Though taking into account all of the nuances of culturally responsive care is important, lack of English proficiency remains a significant barrier to healthcare access [21
]. Patients with language barriers have difficulty accessing services and are vulnerable to higher rates of adverse health outcomes [21
]. Utilizing the 2007 National Survey of Children’s health, Avila and Bramlett found that the largest health disparities were seen for Hispanic children who were recent arrivals and those children living in non-English speaking households [22
]. This is critically important since, according to 2017 Pew Research, Mexican immigrants in the US have the lowest rates of English proficiency of any ethnic group [3
]. Immigrants from Europe, Canada, Sub-Saharan Africa, and the Middle East have the highest rates of English proficiency [3
]. Addressing language barriers with trained medical interpreters is a best practice that is legally mandated in hospitals that receive federal funding [21
]. Professional language interpretation should be made available in all healthcare settings.

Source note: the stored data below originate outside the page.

(** * EmaCrossUniverseSelectionAlgorithm: a shallow embedding

    Source: Algorithm.Python/EmaCrossUniverseSelectionAlgorithm.py

    The Python program is embedded as Rocq functions:
    - Python objects that are mutated in place ([SymbolData], the algorithm
      itself) become records threaded through a small state-and-exception
      monad; a raised exception keeps the mutations made before it, as in
      Python;
    - the arithmetic is an interface ([Number]) with two instances:
      [binary64], the floats of Python, on which the program runs, and
      [exact], the rational numbers, in which the specification words its
      formulas; what is proved for every arithmetic holds of the program;
    - the moving-average indicator is an interface ([Indicator]); its
      exponential instance [EMA] follows the written description of the
      accumulator. *)

From Stdlib Require Import PrimFloat.
From Stdlib Require Import QArith Qabs Lqa ZArith Lia List String Bool Arith.
From Stdlib Require Import Sorted Permutation.
Import ListNotations.
Local Open Scope Q_scope.

(** ** Numbers *)

(** What the program uses of its numbers: the literals [0], [2.0], [1.01]
    and [0.1], the conversion of an integer, the four operations, the
    comparison [x > y] and the test of a divisor against zero. *)
Class Number (F : Type) : Type := {
  num_of_nat : nat -> F;
  num_0 : F;
  num_2 : F;
  num_1_01 : F;
  num_0_1 : F;
  num_add : F -> F -> F;
  num_sub : F -> F -> F;
  num_mul : F -> F -> F;
  num_div : F -> F -> F;
  num_gt : F -> F -> bool;
  num_is_zero : F -> bool
}.

Declare Scope num_scope.
Delimit Scope num_scope with num.
Infix "+" := num_add : num_scope.
Infix "-" := num_sub : num_scope.
Infix "*" := num_mul : num_scope.
Infix "/" := num_div : num_scope.
Infix ">?" := num_gt (at level 70, no associativity) : num_scope.

(** An integer as a float; exact for the integers the program converts. *)
Fixpoint float_of_nat (n : nat) : float :=
  match n with
  | O => 0%float
  | S n' => PrimFloat.add (float_of_nat n') 1%float
  end.

(** The floats of Python: IEEE 754 binary64, rounding to nearest, ties to
    even. A decimal literal denotes the nearest float; a comparison with a
    NaN is false; [x / y] raises when [y == 0.0], for either zero. *)
#[export] Instance binary64 : Number float := {|
  num_of_nat := float_of_nat;
  num_0 := 0%float;
  num_2 := 2%float;
  num_1_01 := 0x1.028f5c28f5c29p+0%float;
  num_0_1 := 0x1.999999999999ap-4%float;
  num_add := PrimFloat.add;
  num_sub := PrimFloat.sub;
  num_mul := PrimFloat.mul;
  num_div := PrimFloat.div;
  num_gt := fun x y => PrimFloat.ltb y x;
  num_is_zero := fun x => PrimFloat.eqb x 0%float
|}.

(** [x > y] on rationals. *)
Definition Qgt_bool (x y : Q) : bool := negb (Qle_bool x y).

(** The rational numbers, with exact operations; results are kept in lowest
    terms. *)
#[export] Instance exact : Number Q := {|
  num_of_nat := fun n => inject_Z (Z.of_nat n);
  num_0 := 0;
  num_2 := 2;
  num_1_01 := 101 # 100;
  num_0_1 := 1 # 10;
  num_add := fun x y => Qred (x + y);
  num_sub := fun x y => Qred (x - y);
  num_mul := fun x y => Qred (x * y);
  num_div := fun x y => Qred (x / y);
  num_gt := Qgt_bool;
  num_is_zero := fun x => Qeq_bool x 0
|}.

(** ** Python control effects *)

Module Py.

(** The built-in exceptions the program can raise. *)
Inductive exn : Type :=
| AttributeError
| UnboundLocalError
| ZeroDivisionError
| KeyError.

Inductive result (A : Type) : Type :=
| Ok (a : A)
| Raise (e : exn).
Arguments Ok {A} a.
Arguments Raise {A} e.

(** A computation over a mutable object of type [S]: the object after the
    computation, and either a value or the exception that ended it. *)
Definition M (S A : Type) : Type := S -> S * result A.

Definition ret {S A} (a : A) : M S A := fun s => (s, Ok a).

Definition bind {S A B} (c : M S A) (k : A -> M S B) : M S B :=
  fun s =>
    match c s with
    | (s', Ok a) => k a s'
    | (s', Raise e) => (s', Raise e)
    end.

Definition raise {S A} (e : exn) : M S A := fun s => (s, Raise e).

Definition gets {S A} (f : S -> A) : M S A := fun s => (s, Ok (f s)).

Definition modify {S} (f : S -> S) : M S unit := fun s => (f s, Ok tt).

(** Lifts a computation that has no access to the object. *)
Definition lift {S A} (r : result A) : M S A := fun s => (s, r).

Definition exec {S A} (c : M S A) (s : S) : S := fst (c s).
Definition outcome {S A} (c : M S A) (s : S) : result A := snd (c s).

(** [for x in xs: body(x)] *)
Fixpoint for_each {S B} (xs : list B) (body : B -> M S unit) : M S unit :=
  match xs with
  | [] => ret tt
  | x :: xs' => bind (body x) (fun _ => for_each xs' body)
  end.

(** [[f(x) for x in xs]] *)
Fixpoint comprehension {S B C} (xs : list B) (f : B -> M S C) : M S (list C) :=
  match xs with
  | [] => ret []
  | x :: xs' => bind (f x) (fun y => bind (comprehension xs' f) (fun ys => ret (y :: ys)))
  end.

(** [x / y]: a zero divisor raises. *)
Definition divide {S F} `{Number F} (x y : F) : M S F :=
  if num_is_zero y then raise ZeroDivisionError else ret (x / y)%num.

(** A local variable of a function body is unbound until first assigned. *)
Definition read_local {S F} (v : option F) : M S F :=
  match v with
  | Some q => ret q
  | None => raise UnboundLocalError
  end.

End Py.

Import Py.

Declare Scope py_scope.
Delimit Scope py_scope with py.
Notation "x <- c ;; k" := (bind c (fun x => k))
  (at level 61, c at next level, right associativity) : py_scope.
Notation "c ;; k" := (bind c (fun _ => k))
  (at level 61, right associativity) : py_scope.
Local Open Scope py_scope.

(** ** The indicator interface *)

Definition Time : Type := Z.

(** What the program uses of an indicator object: construction with a
    period, [update(time, value)], which absorbs a sample and answers whether
    the indicator is ready, and [current.value]. *)
Class Indicator (F A : Type) : Type := {
  create : nat -> A;
  ind_update : A -> Time -> F -> A * bool;
  current_value : A -> F
}.

(** Readiness is monotone: an indicator that has answered ready answers
    ready on the next sample too (hence on every later one). *)
Definition monotone_ready (F A : Type) `{Indicator F A} : Prop :=
  forall (a : A) (t : Time) (v : F) (t' : Time) (v' : F),
    snd (ind_update a t v) = true ->
    snd (ind_update (fst (ind_update a t v)) t' v') = true.

(** A Symbol is identified by its ticker, [symbol.value]. *)
Record Symbol : Type := { ticker : string }.

Definition Symbol_eqb (a b : Symbol) : bool := String.eqb (ticker a) (ticker b).

(** ** class SymbolData *)

Module SymbolData.
Section WithIndicator.
Context {F : Type} `{Number F} {A : Type} `{Indicator F A}.

(** The instance attributes bound by [__init__]. *)
Record t : Type := {
  _symbol : Symbol;
  tolerance : F;
  fast : A;
  slow : A;
  is_uptrend : bool;
  scale : F
}.

Definition set_fast (a : A) (self : t) : t :=
  {| _symbol := _symbol self; tolerance := tolerance self; fast := a;
     slow := slow self; is_uptrend := is_uptrend self; scale := scale self |}.

Definition set_slow (a : A) (self : t) : t :=
  {| _symbol := _symbol self; tolerance := tolerance self; fast := fast self;
     slow := a; is_uptrend := is_uptrend self; scale := scale self |}.

Definition set_is_uptrend (b : bool) (self : t) : t :=
  {| _symbol := _symbol self; tolerance := tolerance self; fast := fast self;
     slow := slow self; is_uptrend := b; scale := scale self |}.

Definition set_scale (q : F) (self : t) : t :=
  {| _symbol := _symbol self; tolerance := tolerance self; fast := fast self;
     slow := slow self; is_uptrend := is_uptrend self; scale := q |}.

(** [def __init__(self, symbol)]; the initial [scale] is the integer [0] of
    the source, which compares, sorts and adds as the number zero. *)
Definition __init__ (symbol : Symbol) : t :=
  {| _symbol := symbol;
     tolerance := num_1_01;
     fast := create 100;
     slow := create 300;
     is_uptrend := false;
     scale := num_0 |}.

(** The value of an attribute read by name. *)
Inductive attr : Type :=
| ASymbol (s : Symbol)
| ANumber (q : F)
| ABool (b : bool)
| AIndicator (a : A)
| AMethod (name : string).

(** [getattr(self, name)]: an instance has the attributes [__init__] bound,
    under the names it bound them, and the methods of its class; any other
    name raises. *)
Definition getattr (self : t) (name : string) : result attr :=
  if String.eqb name "_symbol" then Ok (ASymbol (_symbol self))
  else if String.eqb name "tolerance" then Ok (ANumber (tolerance self))
  else if String.eqb name "fast" then Ok (AIndicator (fast self))
  else if String.eqb name "slow" then Ok (AIndicator (slow self))
  else if String.eqb name "is_uptrend" then Ok (ABool (is_uptrend self))
  else if String.eqb name "scale" then Ok (ANumber (scale self))
  else if String.eqb name "update" then Ok (AMethod name)
  else if String.eqb name "__init__" then Ok (AMethod name)
  else Raise AttributeError.

(** [self.fast.update(time, value)] *)
Definition fast_update (time : Time) (value : F) : M t bool :=
  fun self =>
    let (a, ready) := ind_update (fast self) time value in
    (set_fast a self, Ok ready).

(** [self.slow.update(time, value)] *)
Definition slow_update (time : Time) (value : F) : M t bool :=
  fun self =>
    let (a, ready) := ind_update (slow self) time value in
    (set_slow a self, Ok ready).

Dental education has incorporated culturally responsive care as a requirement for training [23
]. Dental education is shifting to a multidisciplinary approach that emphasizes the humanistic side of patient care as the foundation of understanding. Overlaying the complex interplay of the patient’s individual culture combined with societal influence and acculturation provides a more complete appreciation of the patient and their view of oral health. In their paper, Donate-Bartfield and colleagues emphasized the importance of presenting education on behavioral and ethical concepts that value patient autonomy over historical paternalism [23
]. These educational concepts are more effective when introduced prior to community-based learning experiences where dental students care for culturally-diverse patients. Service-learning assignments are an excellent way for students to practice compassionate care while still in an educational setting [14
Medical schools and health systems have also tried to address cultural insensitivity as well as the racial bias and stereotyping that has impacted health equity for many years [24
]. Efforts have included medical school and residency curriculum on the care of minority populations and the effects of health disparities [25
]. The Office of Minority Health has developed standards for healthcare delivery that is culturally and linguistically sensitive [24
]. The standards include a variety of initiatives including a requirement that oral and written notices be printed in multiple languages, developing recruitment strategies for diverse professional as well as support staff, regular educational programming for clinic and hospital personnel, as well as procedures to address cross-cultural conflicts [24
]. These standards represent a framework to help build an awareness of the influence of culture on behaviors and access to healthcare.